Abordons dans cet article le discours « classique », c’est-a-dire tel qu’il se structure en rhétorique classique. Ce que nous allons voir ici en est une version simplifiée, mais diablement efficace. Sur ce blog, nous avons déjà proposé différents plans de discours, mais aucun de ceux-ci ne suivait la structure traditionnelle du discours. Aujourd’hui, nous allons donc nous rapprocher du « discours classique » (tel que présenté dans les traités de rhétorique classique) et vous en donner une version simplifiée, facile à mettre en oeuvre dès vos prochaines interventions :
La structure simplifiée du discours classique
Le discours classique simplifié suit la logique suivante :
1. votre personnalité (ce qu’on appelle ethos en rhétorique)
2. votre logique (le logos)
3. leur émotion (le pathos)
Lire (ou relire) l’article : Les 3 piliers de la rhétorique expliqués par ma fille
Adaptez-vous à votre auditoire
Au début du discours, créez-vous le personnage que vous voulez présenter à votre auditoire. Gentil garçon, grand patron, comédien ou encore proche concerné. La personnalité persuade mieux que la logique parce que l’on est davantage d’accord avec quelqu’un en qui l’on a confiance qu’en une personne qui nous présente une logique sans faille.

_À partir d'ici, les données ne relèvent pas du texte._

Lemma scan_frame_refl s : scan_frame s s.
Proof.
  unfold scan_frame. repeat split; auto.
  exists []. rewrite app_nil_r. split; reflexivity.
Qed.

Lemma scan_frame_trans s1 s2 s3 :
  scan_frame s1 s2 -> scan_frame s2 s3 -> scan_frame s1 s3.
Proof.
  intros (K1 & F1 & C1 & R1 & m1 & E1 & A1)
         (K2 & F2 & C2 & R2 & m2 & E2 & A2).
  unfold scan_frame. repeat split; try congruence.
  - intros k Hk. destruct (R2 k Hk) as [H | H].
    + apply R1. exact H.
    + right. congruence.
  - exists (m1 ++ m2). rewrite E2, E1, app_assoc, forallb_app, A1, A2.
    split; reflexivity.
Qed.

Lemma scan_symbol_step key s r :
  Table.find key (symbols_table s) = Some r -> num_depends r = 0 ->
  resolving s ->
  exists s',
    scan_symbol key s = Returned tt s' /\
    resolving s' /\ scan_frame s s' /\
    (forall k, k <> key ->
               Table.find k (symbols_table s') = Table.find k (symbols_table s)).
Proof.
  intros Hfind Hzero [Hnd Hc].
  unfold scan_symbol, bind, symbol_at. rewrite Hfind.
  destruct (local r) eqn:Hlocal.
  - unfold ReferencesListener, modify, walk_line.
    set (w := fold_left _ _ _).
    destruct (references_walk_spec (symbols_table s)
                (scanOccurrences (value r))
                (mkReferencesWalk "" 0 (references_table s) (errors s)))
      as (Hrefs & more & He & Hu).
    fold w in Hrefs, He. simpl in Hrefs, He.
    unfold deref, gets. simpl. rewrite find_update_same, Hfind. simpl.
    unfold complete. simpl. rewrite Hzero. simpl.
    set (f := fun r0 : SymbolRecord =>
                mkSymbolRecord (rw_value w) (local r0)
                  (num_depends r0 + rw_found w)).
    pose proof (incomplete_update key f (symbols_table s) r Hfind) as Hcount.
    assert (Hp : pending r = false).
    { unfold pending, complete. rewrite Hzero. apply andb_false_r. }
    rewrite Hp in Hcount. unfold f at 2 in Hcount.
    unfold pending, complete in Hcount. simpl in Hcount.
    rewrite Hlocal, Hzero in Hcount. simpl in Hcount.
    destruct (Nat.eqb (rw_found w) 0) eqn:Hfound; simpl in *.
    + eexists. unfold ret. split; [reflexivity |].
      split; [| split].
      * split; simpl; [rewrite keys_update; exact Hnd |].
        unfold counter_ok in *. simpl. rewrite Hc. f_equal. f_equal. lia.
      * unfold scan_frame. simpl. rewrite keys_update.
        repeat split; eauto.
      * intros k Hk. simpl. apply find_update_other. congruence.
    + eexists. unfold incr_unresolved, modify. split; [reflexivity |].
      split; [| split].
      * split; simpl; [rewrite keys_update; exact Hnd |].
        unfold counter_ok in *. simpl. rewrite Hc, size_incr_count.
        f_equal. f_equal. lia.
      * unfold scan_frame. simpl. rewrite keys_update.
        repeat split; eauto.
      * intros k Hk. simpl. apply find_update_other. congruence.
  - exists s. unfold ret. split; [reflexivity |].
    split; [split; assumption |]. split; [apply scan_frame_refl | auto].
Qed.

Lemma scan_loop_spec todo :
  forall s,
    NoDup todo -> incl todo (Table.keys (symbols_table s)) ->
    (forall k r, In k todo -> Table.find k (symbols_table s) = Some r ->
                 num_depends r = 0) ->
    resolving s ->
    exists s',
      for_each scan_symbol todo s = Returned tt s' /\
      resolving s' /\ scan_frame s s'.
Proof.
  induction todo as [| key rest IH]; intros s Hnd Hincl Hzero Hinv.
  - exists s. simpl. unfold ret. split; [reflexivity |].
    split; [assumption | apply scan_frame_refl].
  - inversion Hnd as [| ? ? Hnotin Hnd']; subst.
    destruct (in_keys_find _ _ (Hincl key (or_introl eq_refl))) as [r Hfind].
    destruct (scan_symbol_step key s r Hfind
                (Hzero key r (or_introl eq_refl) Hfind) Hinv)
      as (s1 & Hrun & Hinv1 & Hframe & Hother).
    assert (Hne : forall k, In k rest -> k <> key) by
      (intros k Hk ->; contradiction).
    destruct (IH s1 Hnd') as (s2 & Hrun2 & Hinv2 & Hframe2).
    + destruct Hframe as (Hkeys & _). rewrite Hkeys.
      intros k Hk. apply Hincl. right. exact Hk.
    + intros k r0 Hk Hf. rewrite (Hother k (Hne k Hk)) in Hf.
      apply (Hzero k r0); [right; exact Hk | exact Hf].
    + assumption.
    + exists s2. simpl. unfold bind. rewrite Hrun.
      split; [exact Hrun2 |]. split; [assumption |].
      eapply scan_frame_trans; eassumption.
Qed.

Le principal objectif de l’introduction n’est ici pas de donner un avis ou d’exposer vos idées, mais de vous donner une image qui sera appréciée et qui mettra en confiance l’auditoire. Cela passe par le choix des mots (champs lexical), des vêtements (comme s’habille le spectateur moyen ?) et des attitudes (langage corporel). Faites en sorte qu’ils croient que vous partagez leurs valeurs.
Exposez vos idées
Une fois la première partie réussie, il est temps d’avancer. Une fois arrivé à la seconde étape -le milieu- vous êtes à l’endroit pour placer la logique. Votre principale idée (et les petites, s’il y a lieu) arrive maintenant. Enoncez la brièvement et mettez un lien avec les valeurs de l’auditoire. Puis développez-les. Le lien que vous aurez créé avec les valeurs de l’auditoire appuiera les justifications que vous donnerez à vos conclusions. Par exemple énoncez d’abord votre idée, puis donnez-lui des justifications logiques, et enfin donnez quelques exemples pour illustration.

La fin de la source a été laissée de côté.